Lemma dict_get_app_r {V} (d1 d2 : pydict string V) (k : string) :
  is_Some (dict_get d2 k) -> is_Some (dict_get (d1 ++ d2) k).
Proof.
  intros H2. induction d1 as [|[k' v'] d1 IH]; simpl; [done|].
  by destruct (key_eqb k' k).
Qed.

(** A distribution constraint whose [dist_params] and [dist_kwargs] are
    dicts never lets one override the other, nor the name: when they share
    a key, or when one of them has the key [name], every access of
    [distribution] raises [TypeError], the distribution class is not called
    and nothing changes. *)
Theorem distribution_refuses_repeated_keywords (x : Container (Numerical F))
    (params : pydict string ZfitParameter) (factory : Factory)
    (dparams dkwargs : pydict string (Arg F)) w0 (c : Obj F) w1 w :
  DistributionConstraint x params factory (Mapping dparams) (Some (Mapping dkwargs)) w0
  = (inr c, w1) ->
  (exists k, is_Some (dict_get dparams k) /\ In k (dict_keys dkwargs)) \/
  is_Some (dict_get dparams "name") \/ is_Some (dict_get dkwargs "name") ->
  exists msg, distribution (c, w) = (inl (TypeError msg), (c, w)).
Proof.
  unfold DistributionConstraint, new, DistributionConstraint_init.
  rewrite run_bind, run_SamplableConstraint_init. cbn zeta.
  destruct (_ =? _); [|discriminate].
  cbn [assign modify fst snd]. intros [= <- <-] Hclash.
  exists "got multiple values for keyword argument".
  erewrite run_distribution by reflexivity.
  cbn [dist_params dist_kwargs _distribution b_name evaluated callable]. cbn zeta.
  rewrite !run_ret. cbn [fst snd].
  destruct (add_keywords dparams dkwargs) as [e|kw] eqn:Hkw.
  - destruct Hclash as [(k & Hk & Hin) | Hname].
    + rewrite (add_keywords_clash _ _ k Hk Hin) in Hkw. by injection Hkw as <-.
    + unfold add_keywords in Hkw. destruct (existsb _ _); [|discriminate].
      by injection Hkw as <-.
  - assert (kw = dparams ++ dkwargs) as ->.
    { unfold add_keywords in Hkw. destruct (existsb _ _); [discriminate|].
      by injection Hkw. }
    destruct Hclash as [(k & Hk & Hin) | Hname].
    + by rewrite (add_keywords_clash _ _ k Hk Hin) in Hkw.
    + rewrite (add_keywords_clash _ _ "name"); [done| |by left].
      destruct Hname; [by apply dict_get_app_l | by apply dict_get_app_r].
Qed.

End Calls.

(** ** Failures are not caught *)

Section Failures.
Context {F : Type} `{!Backend F}.
Implicit Types (self : Obj F) (w : World F).

(** [value()] and [sample(n)] of a distribution constraint catch nothing:
    a failure of the [distribution] property, of [log_prob] or of the
    sampling method of the instance is the failure of the call, with the
    state it left. *)
Theorem distribution_failures_reach_the_caller self w (n : nat) :
  cls self = cls_DistributionConstraint \/ cls self = cls_GaussianConstraint ->
  (forall e s, distribution (self, w) = (inl e, s) ->
     value (self, w) = (inl e, s) /\ sample n (self, w) = (inl e, s)) /\
  (forall d w1 xs e w2,
     distribution (self, w) = (inr d, (self, w1)) -> _x self = Some xs ->
     log_prob d (holders_tensor w1 xs) w1 = (inl e, w2) ->
     value (self, w) = (inl e, (self, w2))) /\
  (forall d w1 e w2,
     distribution (self, w) = (inr d, (self, w1)) ->
     d_sample d n w1 = (inl e, w2) ->
     sample n (self, w) = (inl e, (self, w2))).
Proof.
  intros Hcls.
  assert (value (self, w) = DistributionConstraint__value (self, w)) as Hv.
  { unfold value, _value. rewrite run_bind. cbn [gets fst snd].
    by destruct Hcls as [-> | ->]. }
  assert (_sample n (self, w) = DistributionConstraint__sample n (self, w)) as Hs.
  { unfold _sample. rewrite run_bind. cbn [gets fst snd].
    by destruct Hcls as [-> | ->]. }
  split; [|split].
  - intros e s Hd. split.
    + rewrite Hv. unfold DistributionConstraint__value. by rewrite run_bind, Hd.
    + unfold sample. rewrite run_bind, Hs. unfold DistributionConstraint__sample.
      by rewrite run_bind, Hd.
  - intros d w1 xs e w2 Hd Hx Hlp.
    rewrite Hv. unfold DistributionConstraint__value.
    rewrite run_bind, Hd, run_bind, (run_x_array _ _ _ Hx), run_bind, run_lift, Hlp.
    reflexivity.
  - intros d w1 e w2 Hd Hsm.
    unfold sample. rewrite run_bind, Hs. unfold DistributionConstraint__sample.
    rewrite run_bind, Hd, run_lift, Hsm. reflexivity.
Qed.

End Failures.

(** ** More on the covariance *)

Section Covariance.
Context {F : Type} `{!Backend F}.
Implicit Types (self : Obj F) (w : World F).

Lemma built_covariance_dims (t : Tensor F) :
  t_shape (built_covariance t) !! 0 = Some (covariance_dims (t_shape t)).1 /\
  t_shape (built_covariance t) !! 1 = Some (covariance_dims (t_shape t)).2.
Proof. unfold built_covariance. by destruct t as [[|n [|m rest]] data]. Qed.

(** Whenever [covariance] of a Gaussian constraint returns, what it returns
    has at least two dimensions and the first two are both [N], the common
    length of [x] and [mu]; the access changes nothing. *)
Theorem covariance_has_the_size_of_mu (x : Container (Numerical F))
    (mu : Container ZfitParameter) (sigma : ArrayLike F) w0 (c : Obj F) w1 w
    (cov : Tensor F) (s : Obj F * World F) :
  GaussianConstraint x mu sigma w0 = (inr c, w1) ->
  covariance (c, w) = (inr cov, s) ->
  let N := length (convert_to_container mu) in
  s = (c, w) /\
  length (convert_to_container x) = N /\
  t_shape cov !! 0 = Some N /\ t_shape cov !! 1 = Some N.
Proof.
  intros (Hlen & -> & _)%GaussianConstraint_inv Hcov N.
  rewrite run_covariance_gaussian in Hcov by done.
  unfold covariance_result in Hcov.
  destruct (sizes_agree _ _ _) eqn:Hagree; [|discriminate].
  injection Hcov as <- <-.
  destruct (built_covariance_dims (sigma_tensor w sigma)) as [-> ->].
  unfold sizes_agree in Hagree.
  apply andb_prop in Hagree as [[_ H1]%andb_prop H2].
  apply Nat.eqb_eq in H1, H2. fold N in H1.
  repeat split; [done|by rewrite <- H1|by rewrite <- H2, <- H1].
Qed.

(** The closure only asks whether [sigma] has more than one dimension: a
    [sigma] of any rank from 2 on whose two leading dimensions are [N] is
    returned as it is by [covariance], a rank of 3 or more included. *)
Theorem sigma_of_higher_rank_is_passed_through (x : Container (Numerical F))
    (mu : Container ZfitParameter) (sigma : ArrayLike F) w0 (c : Obj F) w1 w
    (rest : list nat) :
  GaussianConstraint x mu sigma w0 = (inr c, w1) ->
  let N := length (convert_to_container mu) in
  a_shape sigma = N :: N :: rest ->
  covariance (c, w) = (inr (sigma_tensor w sigma), (c, w)).
Proof.
  intros (Hlen & -> & _)%GaussianConstraint_inv N Hshape.
  rewrite run_covariance_gaussian by done.
  unfold covariance_result, built_covariance, sizes_agree.
  cbn [sigma_tensor t_shape]. rewrite Hshape, Hlen. fold N.
  cbn [covariance_dims fst snd]. by rewrite !Nat.eqb_refl.
Qed.



(** The tensor of the observed values has one entry per observed value, in
    the order of [x], and each entry is read when the tensor is asked for:
    a literal gives itself, a parameter its value at that moment. *)
Theorem x_array_reads_current_observations (x : Container (Numerical F))
    (params : pydict string ZfitParameter) (name : string) (dtype : DType)
    self0 w0 self1 w1 self w :
  SamplableConstraint_init x params name dtype (self0, w0) = (inr tt, (self1, w1)) ->
  _x self = _x self1 ->
  _x_array (self, w)
  = (inr {| t_shape := [length (convert_to_container x)];
            t_data := map (numerical_value w) (convert_to_container x) |}, (self, w)).
Proof.
  intros Hinit Hx.
  rewrite run_SamplableConstraint_init in Hinit. cbn zeta in Hinit.
  destruct (_ =? _) eqn:Hlen; [|discriminate].
  apply Nat.eqb_eq in Hlen. injection Hinit as <- _. cbn [set_x _x] in Hx.
  rewrite (run_x_array _ _ _ Hx). unfold holders_tensor, vector.
  rewrite values_obs_holders, length_map; [done|].
  unfold dict_values. by rewrite length_map.
Qed.

End Covariance.

(** ** More on sampling *)

Section Draws.
Context {F : Type} `{!Backend F}.
Implicit Types (self : Obj F) (w : World F).

(** The comprehension of [sample] stops at the first holder whose column
    the draw does not have. *)
Lemma run_columns_short (draw : Tensor F) (n m : nat) (hs : list (Holder F)) (a : nat)
    (s : Obj F * World F) :
  t_shape draw = [n; m] -> a <= m -> m < a + length hs ->
  mapM (fun ip : nat * Holder F => col ← of_result (column zero draw ip.1); mret (ip.2, col))
       (imap (fun i p => (a + i, p)) hs) s
  = (inl (InvalidArgumentError "slice index out of bounds"), s).
Proof.
  intros Hshape. revert a. induction hs as [|p hs IH]; intros a Ha Hm; [simpl in Hm; lia|].
  cbn [imap mapM]. rewrite run_bind, run_bind. cbn [fst snd of_result].
  destruct (decide (a = m)) as [->|Hne].
  - unfold column. rewrite Hshape, Nat.add_0_r, Nat.ltb_irrefl. reflexivity.
  - rewrite (column_of_matrix draw n m) by (done || lia).
    rewrite run_ret, run_bind.
    rewrite (imap_ext _ (fun i q => (S a + i, q))) by (intros; simpl; f_equal; lia).
    rewrite (IH (S a)) by (simpl in Hm; lia). reflexivity.
Qed.

Lemma run_sample (n m : nat) self w (draw : Tensor F) w' (hs : list (Holder F)) :
  _x self = Some hs ->
  (forall i j a b, hs !! i = Some a -> hs !! j = Some b -> i < j -> key_eqb a b = false) ->
  _sample n (self, w) = (inr draw, (self, w')) ->
  t_shape draw = [n; m] ->
  sample n (self, w) =
    if length hs <=? m
    then (inr (imap (fun i h => (h, {| t_shape := [n];
                                       t_data := map (fun r => entry zero draw r i) (seq 0 n) |}))
                    hs),
          (self, w'))
    else (inl (InvalidArgumentError "slice index out of bounds"), (self, w')).
Proof.
  intros Hx Hdistinct Hdraw Hshape.
  unfold sample. rewrite run_bind, Hdraw, run_bind, (run_x _ _ _ Hx), run_bind.
  destruct (length hs <=? m) eqn:Hm.
  - apply Nat.leb_le in Hm.
    rewrite (run_columns _ (fun i => {| t_shape := [n];
                                        t_data := map (fun r => entry zero draw r i) (seq 0 n) |})).
    + rewrite run_ret, dict_of_items_distinct; [done|].
      intros i j a b Ha Hb Hlt. rewrite list_lookup_imap in Ha, Hb.
      destruct (hs !! i) as [hi|] eqn:Ei; [|done].
      destruct (hs !! j) as [hj|] eqn:Ej; [|done].
      simpl in Ha, Hb. injection Ha as <-. injection Hb as <-.
      exact (Hdistinct _ _ _ _ Ei Ej Hlt).
    + intros i Hi. apply (column_of_matrix draw n m); [done|lia].
  - apply Nat.leb_gt in Hm.
    rewrite (run_columns_short draw n m hs 0) by (done || lia). reflexivity.
Qed.

(** [sample(n)] never compares the width of the draw with the number of
    observed values.  When [_sample(n)] returns a matrix with fewer columns
    than there are holders, [sample(n)] fails on the first missing column
    and returns no partial dict; when the matrix has more columns, the
    dict has one entry per holder, column [i] at the [i]-th holder, and the
    other columns are dropped. *)
Theorem sample_takes_one_column_per_holder (x : Container (Numerical F))
    (params : pydict string ZfitParameter) (name : string) (dtype : DType)
    self0 w0 self1 w1 self w (n m : nat) (draw : Tensor F) w' :
  SamplableConstraint_init x params name dtype (self0, w0) = (inr tt, (self1, w1)) ->
  _x self = _x self1 ->
  _sample n (self, w) = (inr draw, (self, w')) ->
  t_shape draw = [n; m] ->
  let hs := obs_holders (next_id w0) (convert_to_container x) (dict_values params) in
  (m < dict_len params -> exists e, sample n (self, w) = (inl e, (self, w'))) /\
  (dict_len params <= m ->
     sample n (self, w)
     = (inr (imap (fun i h => (h, {| t_shape := [n];
                                     t_data := map (fun r => entry zero draw r i) (seq 0 n) |}))
                  hs),
        (self, w'))).
Proof.
  intros Hinit Hx Hdraw Hshape hs.
  rewrite run_SamplableConstraint_init in Hinit. cbn zeta in Hinit.
  destruct (_ =? _) eqn:Hlen; [|discriminate].
  apply Nat.eqb_eq in Hlen. injection Hinit as <- _.
  cbn [set_x _x] in Hx. fold hs in Hx.
  assert (length hs = dict_len params) as Hhs.
  { unfold hs. rewrite length_obs_holders; [done|].
    unfold dict_values. rewrite length_map. exact Hlen. }
  pose proof (run_sample n m self w draw w' hs Hx
                (obs_holders_distinct _ _ _) Hdraw Hshape) as Hrun.
  rewrite Hhs in Hrun. split; intros Hm.
  - apply Nat.leb_gt in Hm. rewrite Hm in Hrun. by eexists.
  - apply Nat.leb_le in Hm. by rewrite Hm in Hrun.
Qed.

INSTRUCTIONS FOR THE TASK – In the material above, locate the line containing "t_shape cov !! 0" and the line containing "unfold sizes_agree in Hagree.". Transcribe exactly those two lines and every line between them, and nothing more.

ANSWER TO THIS EXERCISE –
  t_shape cov !! 0 = Some N /\ t_shape cov !! 1 = Some N.
Proof.
  intros (Hlen & -> & _)%GaussianConstraint_inv Hcov N.
  rewrite run_covariance_gaussian in Hcov by done.
  unfold covariance_result in Hcov.
  destruct (sizes_agree _ _ _) eqn:Hagree; [|discriminate].
  injection Hcov as <- <-.
  destruct (built_covariance_dims (sigma_tensor w sigma)) as [-> ->].
  unfold sizes_agree in Hagree.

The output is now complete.